**TASK DETAILS**
Taking the line with "as [IH1 IH2]." as the first and the line with "- constructor; [ discriminate" as the last, set down exactly every line in that range from the entries below, and no more.

**RECORDS FOR THIS TASK**
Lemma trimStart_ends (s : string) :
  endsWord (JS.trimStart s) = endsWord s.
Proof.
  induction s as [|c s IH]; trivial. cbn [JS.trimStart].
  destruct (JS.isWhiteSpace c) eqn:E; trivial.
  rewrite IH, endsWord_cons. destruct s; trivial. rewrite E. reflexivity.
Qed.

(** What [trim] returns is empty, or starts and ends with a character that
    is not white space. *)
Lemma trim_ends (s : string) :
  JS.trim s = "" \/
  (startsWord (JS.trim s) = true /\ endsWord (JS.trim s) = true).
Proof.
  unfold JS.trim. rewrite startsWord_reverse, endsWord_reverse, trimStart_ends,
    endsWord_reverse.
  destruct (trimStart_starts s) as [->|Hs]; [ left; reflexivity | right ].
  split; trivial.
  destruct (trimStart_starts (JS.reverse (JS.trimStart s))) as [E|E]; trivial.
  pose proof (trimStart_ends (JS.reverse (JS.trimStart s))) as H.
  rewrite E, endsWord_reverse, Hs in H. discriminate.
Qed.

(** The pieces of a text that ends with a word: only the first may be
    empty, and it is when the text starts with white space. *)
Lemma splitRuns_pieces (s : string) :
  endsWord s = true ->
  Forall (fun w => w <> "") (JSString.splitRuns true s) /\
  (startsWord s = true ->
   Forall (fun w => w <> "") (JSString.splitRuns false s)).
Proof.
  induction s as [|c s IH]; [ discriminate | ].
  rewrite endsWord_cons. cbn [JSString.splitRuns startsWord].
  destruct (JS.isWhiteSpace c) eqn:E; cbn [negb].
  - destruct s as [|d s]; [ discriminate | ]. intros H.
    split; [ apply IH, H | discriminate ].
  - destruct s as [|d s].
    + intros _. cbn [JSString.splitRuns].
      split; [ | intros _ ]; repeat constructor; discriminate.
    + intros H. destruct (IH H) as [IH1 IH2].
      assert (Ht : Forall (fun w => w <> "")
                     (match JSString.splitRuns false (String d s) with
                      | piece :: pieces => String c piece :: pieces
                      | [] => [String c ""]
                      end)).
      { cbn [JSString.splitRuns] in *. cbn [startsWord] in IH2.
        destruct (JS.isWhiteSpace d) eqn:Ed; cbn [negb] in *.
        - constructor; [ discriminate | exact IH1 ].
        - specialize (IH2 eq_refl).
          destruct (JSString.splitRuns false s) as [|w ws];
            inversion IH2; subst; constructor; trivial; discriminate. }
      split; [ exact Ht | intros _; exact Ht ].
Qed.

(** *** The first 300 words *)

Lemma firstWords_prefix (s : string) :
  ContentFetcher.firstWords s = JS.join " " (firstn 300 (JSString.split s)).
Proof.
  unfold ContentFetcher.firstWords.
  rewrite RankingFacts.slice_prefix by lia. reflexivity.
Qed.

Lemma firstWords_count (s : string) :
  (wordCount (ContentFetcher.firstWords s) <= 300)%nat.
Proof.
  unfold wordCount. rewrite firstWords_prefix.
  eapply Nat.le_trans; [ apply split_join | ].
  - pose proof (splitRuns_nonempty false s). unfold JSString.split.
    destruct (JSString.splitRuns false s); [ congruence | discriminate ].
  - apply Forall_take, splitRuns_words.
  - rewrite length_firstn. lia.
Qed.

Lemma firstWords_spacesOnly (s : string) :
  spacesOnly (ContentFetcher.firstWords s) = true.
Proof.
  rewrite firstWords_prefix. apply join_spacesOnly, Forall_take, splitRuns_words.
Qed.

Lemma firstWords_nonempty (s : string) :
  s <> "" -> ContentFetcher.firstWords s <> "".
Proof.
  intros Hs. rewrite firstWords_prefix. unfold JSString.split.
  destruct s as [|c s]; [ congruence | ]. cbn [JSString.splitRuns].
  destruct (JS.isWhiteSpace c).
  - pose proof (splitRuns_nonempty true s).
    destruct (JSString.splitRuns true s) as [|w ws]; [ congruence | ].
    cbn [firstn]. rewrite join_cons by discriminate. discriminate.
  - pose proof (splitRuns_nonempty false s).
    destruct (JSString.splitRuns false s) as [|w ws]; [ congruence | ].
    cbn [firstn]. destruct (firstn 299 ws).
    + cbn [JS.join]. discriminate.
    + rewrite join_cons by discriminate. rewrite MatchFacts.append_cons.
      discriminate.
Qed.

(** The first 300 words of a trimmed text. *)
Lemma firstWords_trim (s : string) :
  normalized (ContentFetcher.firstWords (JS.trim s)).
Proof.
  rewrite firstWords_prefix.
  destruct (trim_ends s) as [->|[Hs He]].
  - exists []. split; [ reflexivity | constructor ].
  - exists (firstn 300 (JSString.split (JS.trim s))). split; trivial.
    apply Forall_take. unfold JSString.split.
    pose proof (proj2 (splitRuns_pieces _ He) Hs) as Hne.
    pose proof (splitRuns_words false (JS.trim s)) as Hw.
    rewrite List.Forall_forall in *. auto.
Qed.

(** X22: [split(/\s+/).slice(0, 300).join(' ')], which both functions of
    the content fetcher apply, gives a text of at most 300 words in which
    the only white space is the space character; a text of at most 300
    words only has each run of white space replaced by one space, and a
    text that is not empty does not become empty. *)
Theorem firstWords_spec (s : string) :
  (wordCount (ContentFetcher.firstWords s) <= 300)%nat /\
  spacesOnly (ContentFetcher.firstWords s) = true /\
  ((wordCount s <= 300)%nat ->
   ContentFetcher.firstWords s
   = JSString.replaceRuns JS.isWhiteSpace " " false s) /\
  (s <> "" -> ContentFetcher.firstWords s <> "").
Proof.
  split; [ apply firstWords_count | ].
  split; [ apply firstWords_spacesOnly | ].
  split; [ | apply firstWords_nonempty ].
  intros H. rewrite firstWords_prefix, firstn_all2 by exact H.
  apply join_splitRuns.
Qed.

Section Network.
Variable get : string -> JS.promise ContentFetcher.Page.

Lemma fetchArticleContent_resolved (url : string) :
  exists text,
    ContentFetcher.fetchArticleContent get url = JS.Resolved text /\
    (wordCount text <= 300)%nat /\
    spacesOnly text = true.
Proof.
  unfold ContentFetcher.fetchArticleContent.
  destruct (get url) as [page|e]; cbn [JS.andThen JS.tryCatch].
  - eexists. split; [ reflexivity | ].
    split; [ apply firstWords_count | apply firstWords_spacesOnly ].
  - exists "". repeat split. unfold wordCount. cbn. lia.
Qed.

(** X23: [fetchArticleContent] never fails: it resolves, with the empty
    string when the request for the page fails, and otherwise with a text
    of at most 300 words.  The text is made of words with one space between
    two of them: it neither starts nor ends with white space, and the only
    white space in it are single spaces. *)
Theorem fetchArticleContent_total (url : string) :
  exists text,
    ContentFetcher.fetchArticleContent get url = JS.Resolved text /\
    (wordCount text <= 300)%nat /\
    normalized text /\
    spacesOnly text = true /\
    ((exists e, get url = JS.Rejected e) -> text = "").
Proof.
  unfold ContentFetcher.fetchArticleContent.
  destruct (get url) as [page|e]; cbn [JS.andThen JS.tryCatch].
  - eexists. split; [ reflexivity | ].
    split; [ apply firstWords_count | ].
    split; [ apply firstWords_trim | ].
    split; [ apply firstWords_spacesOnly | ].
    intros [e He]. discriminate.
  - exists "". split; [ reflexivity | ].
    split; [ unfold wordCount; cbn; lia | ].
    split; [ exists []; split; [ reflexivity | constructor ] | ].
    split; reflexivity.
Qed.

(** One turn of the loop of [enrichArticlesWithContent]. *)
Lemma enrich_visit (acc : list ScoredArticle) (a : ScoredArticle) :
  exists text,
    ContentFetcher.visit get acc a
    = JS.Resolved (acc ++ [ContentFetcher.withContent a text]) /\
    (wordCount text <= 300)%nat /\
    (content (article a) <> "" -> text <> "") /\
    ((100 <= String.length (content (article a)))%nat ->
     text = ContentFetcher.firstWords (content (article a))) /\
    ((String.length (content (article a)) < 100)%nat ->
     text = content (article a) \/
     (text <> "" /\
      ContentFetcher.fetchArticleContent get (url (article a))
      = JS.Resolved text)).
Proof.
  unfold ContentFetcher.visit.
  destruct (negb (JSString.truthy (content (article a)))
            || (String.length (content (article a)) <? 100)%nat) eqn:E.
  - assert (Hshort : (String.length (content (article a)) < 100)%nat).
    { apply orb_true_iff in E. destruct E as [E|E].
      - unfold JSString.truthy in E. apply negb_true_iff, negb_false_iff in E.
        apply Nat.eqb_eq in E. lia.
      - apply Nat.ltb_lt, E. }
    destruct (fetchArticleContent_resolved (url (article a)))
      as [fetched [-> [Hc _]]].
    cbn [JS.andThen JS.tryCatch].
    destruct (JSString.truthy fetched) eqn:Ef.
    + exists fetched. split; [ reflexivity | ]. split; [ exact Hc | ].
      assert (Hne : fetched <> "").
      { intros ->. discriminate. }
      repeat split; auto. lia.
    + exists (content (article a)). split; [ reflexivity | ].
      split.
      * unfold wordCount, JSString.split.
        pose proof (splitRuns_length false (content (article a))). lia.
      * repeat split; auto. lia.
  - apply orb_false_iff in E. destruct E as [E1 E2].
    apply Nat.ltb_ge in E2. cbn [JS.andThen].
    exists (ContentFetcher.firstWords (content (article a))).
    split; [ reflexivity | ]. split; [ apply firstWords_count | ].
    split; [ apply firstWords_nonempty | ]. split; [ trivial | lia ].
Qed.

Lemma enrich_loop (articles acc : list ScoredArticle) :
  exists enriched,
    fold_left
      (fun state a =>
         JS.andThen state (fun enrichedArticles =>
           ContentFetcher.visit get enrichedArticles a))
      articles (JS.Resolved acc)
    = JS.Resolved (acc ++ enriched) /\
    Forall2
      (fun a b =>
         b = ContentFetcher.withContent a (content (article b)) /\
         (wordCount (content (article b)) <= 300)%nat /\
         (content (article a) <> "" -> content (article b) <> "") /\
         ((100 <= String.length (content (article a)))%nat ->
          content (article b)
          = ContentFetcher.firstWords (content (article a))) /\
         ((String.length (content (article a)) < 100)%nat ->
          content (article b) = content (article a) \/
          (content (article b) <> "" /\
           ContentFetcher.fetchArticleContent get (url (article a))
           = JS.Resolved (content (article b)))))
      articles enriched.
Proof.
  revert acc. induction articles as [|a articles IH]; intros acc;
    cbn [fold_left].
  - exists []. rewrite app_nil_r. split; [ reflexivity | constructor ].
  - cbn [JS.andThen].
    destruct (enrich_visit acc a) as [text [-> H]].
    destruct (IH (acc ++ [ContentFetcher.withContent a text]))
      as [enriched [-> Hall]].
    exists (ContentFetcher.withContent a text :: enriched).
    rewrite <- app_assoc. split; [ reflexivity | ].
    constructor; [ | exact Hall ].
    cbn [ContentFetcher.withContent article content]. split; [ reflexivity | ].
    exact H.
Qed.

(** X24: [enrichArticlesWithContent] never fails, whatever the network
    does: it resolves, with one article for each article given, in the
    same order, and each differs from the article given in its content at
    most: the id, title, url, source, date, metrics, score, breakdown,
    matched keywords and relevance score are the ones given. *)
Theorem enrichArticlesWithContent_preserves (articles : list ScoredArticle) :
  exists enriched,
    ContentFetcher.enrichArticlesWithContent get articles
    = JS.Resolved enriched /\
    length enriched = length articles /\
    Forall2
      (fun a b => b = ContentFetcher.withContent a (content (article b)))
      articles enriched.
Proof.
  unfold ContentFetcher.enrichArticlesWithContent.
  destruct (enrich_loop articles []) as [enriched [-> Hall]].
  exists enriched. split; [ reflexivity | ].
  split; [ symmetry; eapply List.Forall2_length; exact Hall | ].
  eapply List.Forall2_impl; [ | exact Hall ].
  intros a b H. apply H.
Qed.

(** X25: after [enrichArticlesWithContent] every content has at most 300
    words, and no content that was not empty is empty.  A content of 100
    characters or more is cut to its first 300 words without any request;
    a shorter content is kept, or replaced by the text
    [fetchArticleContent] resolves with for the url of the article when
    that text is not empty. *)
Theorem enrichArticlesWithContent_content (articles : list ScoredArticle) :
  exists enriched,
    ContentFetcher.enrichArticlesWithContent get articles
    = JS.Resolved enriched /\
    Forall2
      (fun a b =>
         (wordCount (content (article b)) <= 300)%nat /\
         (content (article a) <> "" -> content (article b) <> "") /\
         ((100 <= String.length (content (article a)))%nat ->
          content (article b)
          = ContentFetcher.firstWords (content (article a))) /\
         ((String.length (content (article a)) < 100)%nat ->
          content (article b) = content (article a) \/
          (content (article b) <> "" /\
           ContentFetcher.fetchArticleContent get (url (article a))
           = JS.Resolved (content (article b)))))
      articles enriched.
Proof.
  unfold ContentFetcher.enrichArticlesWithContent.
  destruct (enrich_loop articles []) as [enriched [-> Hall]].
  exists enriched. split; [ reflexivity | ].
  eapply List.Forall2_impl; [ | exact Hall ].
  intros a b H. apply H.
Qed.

...

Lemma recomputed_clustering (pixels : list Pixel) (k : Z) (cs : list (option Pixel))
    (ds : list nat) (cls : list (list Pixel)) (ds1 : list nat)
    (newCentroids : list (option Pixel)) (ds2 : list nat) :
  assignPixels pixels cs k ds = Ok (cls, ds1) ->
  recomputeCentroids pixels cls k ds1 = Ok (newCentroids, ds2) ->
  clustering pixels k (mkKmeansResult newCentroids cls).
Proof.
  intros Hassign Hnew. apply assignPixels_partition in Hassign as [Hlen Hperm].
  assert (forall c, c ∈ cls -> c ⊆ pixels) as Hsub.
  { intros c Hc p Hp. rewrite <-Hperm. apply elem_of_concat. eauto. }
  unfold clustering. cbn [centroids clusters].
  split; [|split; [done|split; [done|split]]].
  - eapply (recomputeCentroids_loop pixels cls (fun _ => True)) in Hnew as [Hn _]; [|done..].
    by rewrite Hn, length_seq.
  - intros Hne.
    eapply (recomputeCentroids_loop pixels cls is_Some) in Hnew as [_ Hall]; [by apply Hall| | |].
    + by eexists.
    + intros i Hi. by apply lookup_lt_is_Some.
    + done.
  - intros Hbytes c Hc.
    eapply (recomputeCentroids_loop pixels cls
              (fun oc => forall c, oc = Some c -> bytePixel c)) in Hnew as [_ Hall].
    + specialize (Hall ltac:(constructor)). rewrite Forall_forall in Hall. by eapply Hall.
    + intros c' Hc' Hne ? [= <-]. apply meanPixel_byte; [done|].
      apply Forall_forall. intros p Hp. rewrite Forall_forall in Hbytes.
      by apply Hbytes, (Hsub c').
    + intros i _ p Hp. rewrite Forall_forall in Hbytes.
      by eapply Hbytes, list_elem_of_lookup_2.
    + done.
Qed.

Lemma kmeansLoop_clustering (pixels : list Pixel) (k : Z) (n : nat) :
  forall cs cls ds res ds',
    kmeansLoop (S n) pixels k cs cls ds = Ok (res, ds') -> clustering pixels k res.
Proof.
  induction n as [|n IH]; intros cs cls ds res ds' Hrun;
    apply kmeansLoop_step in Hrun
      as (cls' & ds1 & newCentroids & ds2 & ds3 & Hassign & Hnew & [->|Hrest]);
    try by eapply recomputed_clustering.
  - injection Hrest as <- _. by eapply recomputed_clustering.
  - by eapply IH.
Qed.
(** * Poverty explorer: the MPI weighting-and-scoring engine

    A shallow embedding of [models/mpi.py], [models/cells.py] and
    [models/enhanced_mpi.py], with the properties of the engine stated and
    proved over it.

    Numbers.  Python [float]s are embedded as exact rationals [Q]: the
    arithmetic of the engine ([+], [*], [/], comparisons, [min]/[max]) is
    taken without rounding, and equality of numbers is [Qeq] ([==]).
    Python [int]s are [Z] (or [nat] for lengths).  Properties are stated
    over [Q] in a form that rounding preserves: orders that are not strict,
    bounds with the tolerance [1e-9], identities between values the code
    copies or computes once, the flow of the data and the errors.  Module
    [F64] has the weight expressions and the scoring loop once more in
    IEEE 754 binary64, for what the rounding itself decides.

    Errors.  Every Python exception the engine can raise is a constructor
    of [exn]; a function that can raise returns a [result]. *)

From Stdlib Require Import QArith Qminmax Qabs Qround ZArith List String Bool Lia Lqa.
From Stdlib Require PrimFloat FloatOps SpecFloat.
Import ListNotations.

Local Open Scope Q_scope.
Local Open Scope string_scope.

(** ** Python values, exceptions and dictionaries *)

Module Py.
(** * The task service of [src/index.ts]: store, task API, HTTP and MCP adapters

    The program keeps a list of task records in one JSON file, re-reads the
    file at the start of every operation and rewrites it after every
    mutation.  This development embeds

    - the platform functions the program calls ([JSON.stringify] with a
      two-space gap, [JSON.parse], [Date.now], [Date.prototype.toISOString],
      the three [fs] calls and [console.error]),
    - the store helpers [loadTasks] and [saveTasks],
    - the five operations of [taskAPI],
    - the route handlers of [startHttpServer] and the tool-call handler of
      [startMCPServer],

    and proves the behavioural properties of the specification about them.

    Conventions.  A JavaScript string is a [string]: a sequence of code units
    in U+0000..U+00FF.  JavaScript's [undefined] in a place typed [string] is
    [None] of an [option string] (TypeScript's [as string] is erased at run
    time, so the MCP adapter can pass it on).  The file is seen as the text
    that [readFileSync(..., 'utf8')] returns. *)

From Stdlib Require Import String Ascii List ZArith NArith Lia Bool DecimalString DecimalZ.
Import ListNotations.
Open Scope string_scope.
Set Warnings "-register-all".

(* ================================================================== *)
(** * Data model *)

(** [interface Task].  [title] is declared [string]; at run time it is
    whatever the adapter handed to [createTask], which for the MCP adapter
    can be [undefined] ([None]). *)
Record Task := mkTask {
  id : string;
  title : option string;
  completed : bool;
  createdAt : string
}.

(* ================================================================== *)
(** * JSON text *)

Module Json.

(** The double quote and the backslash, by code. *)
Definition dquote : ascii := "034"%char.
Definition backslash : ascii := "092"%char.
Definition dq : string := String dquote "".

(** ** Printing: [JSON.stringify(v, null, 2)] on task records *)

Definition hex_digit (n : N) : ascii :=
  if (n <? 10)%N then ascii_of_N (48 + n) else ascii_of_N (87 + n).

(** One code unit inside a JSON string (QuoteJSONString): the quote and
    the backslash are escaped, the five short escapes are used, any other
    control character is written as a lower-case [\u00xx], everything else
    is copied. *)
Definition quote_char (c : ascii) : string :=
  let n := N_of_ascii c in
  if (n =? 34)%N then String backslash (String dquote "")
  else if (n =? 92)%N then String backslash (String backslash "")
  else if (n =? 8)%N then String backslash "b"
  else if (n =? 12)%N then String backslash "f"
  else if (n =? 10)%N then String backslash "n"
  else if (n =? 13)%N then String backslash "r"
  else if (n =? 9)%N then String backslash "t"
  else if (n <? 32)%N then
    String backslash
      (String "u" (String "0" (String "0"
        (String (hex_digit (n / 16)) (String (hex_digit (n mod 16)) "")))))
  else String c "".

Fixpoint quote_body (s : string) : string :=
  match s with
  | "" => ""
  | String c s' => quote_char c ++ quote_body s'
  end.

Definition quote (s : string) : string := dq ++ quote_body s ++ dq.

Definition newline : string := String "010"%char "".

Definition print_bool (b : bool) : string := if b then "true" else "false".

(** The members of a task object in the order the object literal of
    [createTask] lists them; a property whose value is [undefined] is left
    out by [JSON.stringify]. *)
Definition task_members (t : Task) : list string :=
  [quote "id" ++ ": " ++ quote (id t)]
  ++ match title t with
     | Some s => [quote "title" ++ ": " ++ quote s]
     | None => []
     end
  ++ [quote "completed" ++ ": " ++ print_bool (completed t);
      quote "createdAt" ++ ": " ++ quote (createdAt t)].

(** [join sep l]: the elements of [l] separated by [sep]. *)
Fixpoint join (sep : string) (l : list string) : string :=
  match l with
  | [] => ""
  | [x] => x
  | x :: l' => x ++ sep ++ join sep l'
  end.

...

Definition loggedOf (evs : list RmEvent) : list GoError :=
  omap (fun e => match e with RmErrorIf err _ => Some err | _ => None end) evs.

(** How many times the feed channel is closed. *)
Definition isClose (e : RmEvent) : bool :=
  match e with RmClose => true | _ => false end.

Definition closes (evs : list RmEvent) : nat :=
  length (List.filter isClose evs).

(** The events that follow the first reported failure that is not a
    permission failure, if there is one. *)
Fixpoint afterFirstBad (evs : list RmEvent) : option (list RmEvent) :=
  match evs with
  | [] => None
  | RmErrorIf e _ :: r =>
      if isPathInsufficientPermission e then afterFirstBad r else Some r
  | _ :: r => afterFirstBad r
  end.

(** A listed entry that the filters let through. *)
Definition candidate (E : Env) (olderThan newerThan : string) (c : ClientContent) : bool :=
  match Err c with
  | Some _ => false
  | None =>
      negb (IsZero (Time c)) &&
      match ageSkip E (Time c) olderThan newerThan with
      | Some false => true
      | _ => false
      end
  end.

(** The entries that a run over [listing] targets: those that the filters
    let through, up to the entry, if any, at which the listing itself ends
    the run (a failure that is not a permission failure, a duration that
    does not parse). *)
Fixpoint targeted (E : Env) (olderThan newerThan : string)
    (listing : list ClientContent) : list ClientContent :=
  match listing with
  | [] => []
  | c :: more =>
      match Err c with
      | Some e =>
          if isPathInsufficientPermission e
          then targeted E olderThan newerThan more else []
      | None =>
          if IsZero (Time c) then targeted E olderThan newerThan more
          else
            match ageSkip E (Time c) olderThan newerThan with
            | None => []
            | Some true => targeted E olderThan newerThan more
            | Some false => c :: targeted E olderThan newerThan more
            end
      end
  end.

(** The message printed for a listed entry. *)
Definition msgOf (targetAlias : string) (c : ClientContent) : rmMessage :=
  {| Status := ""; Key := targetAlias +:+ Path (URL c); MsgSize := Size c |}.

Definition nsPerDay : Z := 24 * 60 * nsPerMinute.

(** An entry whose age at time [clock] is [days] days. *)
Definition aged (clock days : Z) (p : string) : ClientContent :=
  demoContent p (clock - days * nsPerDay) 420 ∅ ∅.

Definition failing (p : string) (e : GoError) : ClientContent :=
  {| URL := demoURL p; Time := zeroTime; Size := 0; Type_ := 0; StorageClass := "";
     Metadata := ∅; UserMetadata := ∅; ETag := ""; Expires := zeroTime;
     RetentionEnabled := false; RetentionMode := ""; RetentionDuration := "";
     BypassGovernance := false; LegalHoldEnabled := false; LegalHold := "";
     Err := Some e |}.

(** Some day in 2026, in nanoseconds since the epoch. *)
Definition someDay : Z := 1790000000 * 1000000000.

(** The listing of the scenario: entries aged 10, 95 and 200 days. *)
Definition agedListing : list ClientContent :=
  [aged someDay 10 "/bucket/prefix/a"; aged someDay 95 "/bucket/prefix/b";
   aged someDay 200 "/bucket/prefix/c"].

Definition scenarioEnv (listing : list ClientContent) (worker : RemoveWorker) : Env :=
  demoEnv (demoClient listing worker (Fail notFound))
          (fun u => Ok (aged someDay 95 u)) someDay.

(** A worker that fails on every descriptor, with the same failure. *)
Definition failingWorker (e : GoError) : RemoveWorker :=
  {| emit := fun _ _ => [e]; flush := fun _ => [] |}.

**EXERCISE SOLUTION**
    + intros H. destruct (IH H) as [IH1 IH2].
      assert (Ht : Forall (fun w => w <> "")
                     (match JSString.splitRuns false (String d s) with
                      | piece :: pieces => String c piece :: pieces
                      | [] => [String c ""]
                      end)).
      { cbn [JSString.splitRuns] in *. cbn [startsWord] in IH2.
        destruct (JS.isWhiteSpace d) eqn:Ed; cbn [negb] in *.
        - constructor; [ discriminate | exact IH1 ].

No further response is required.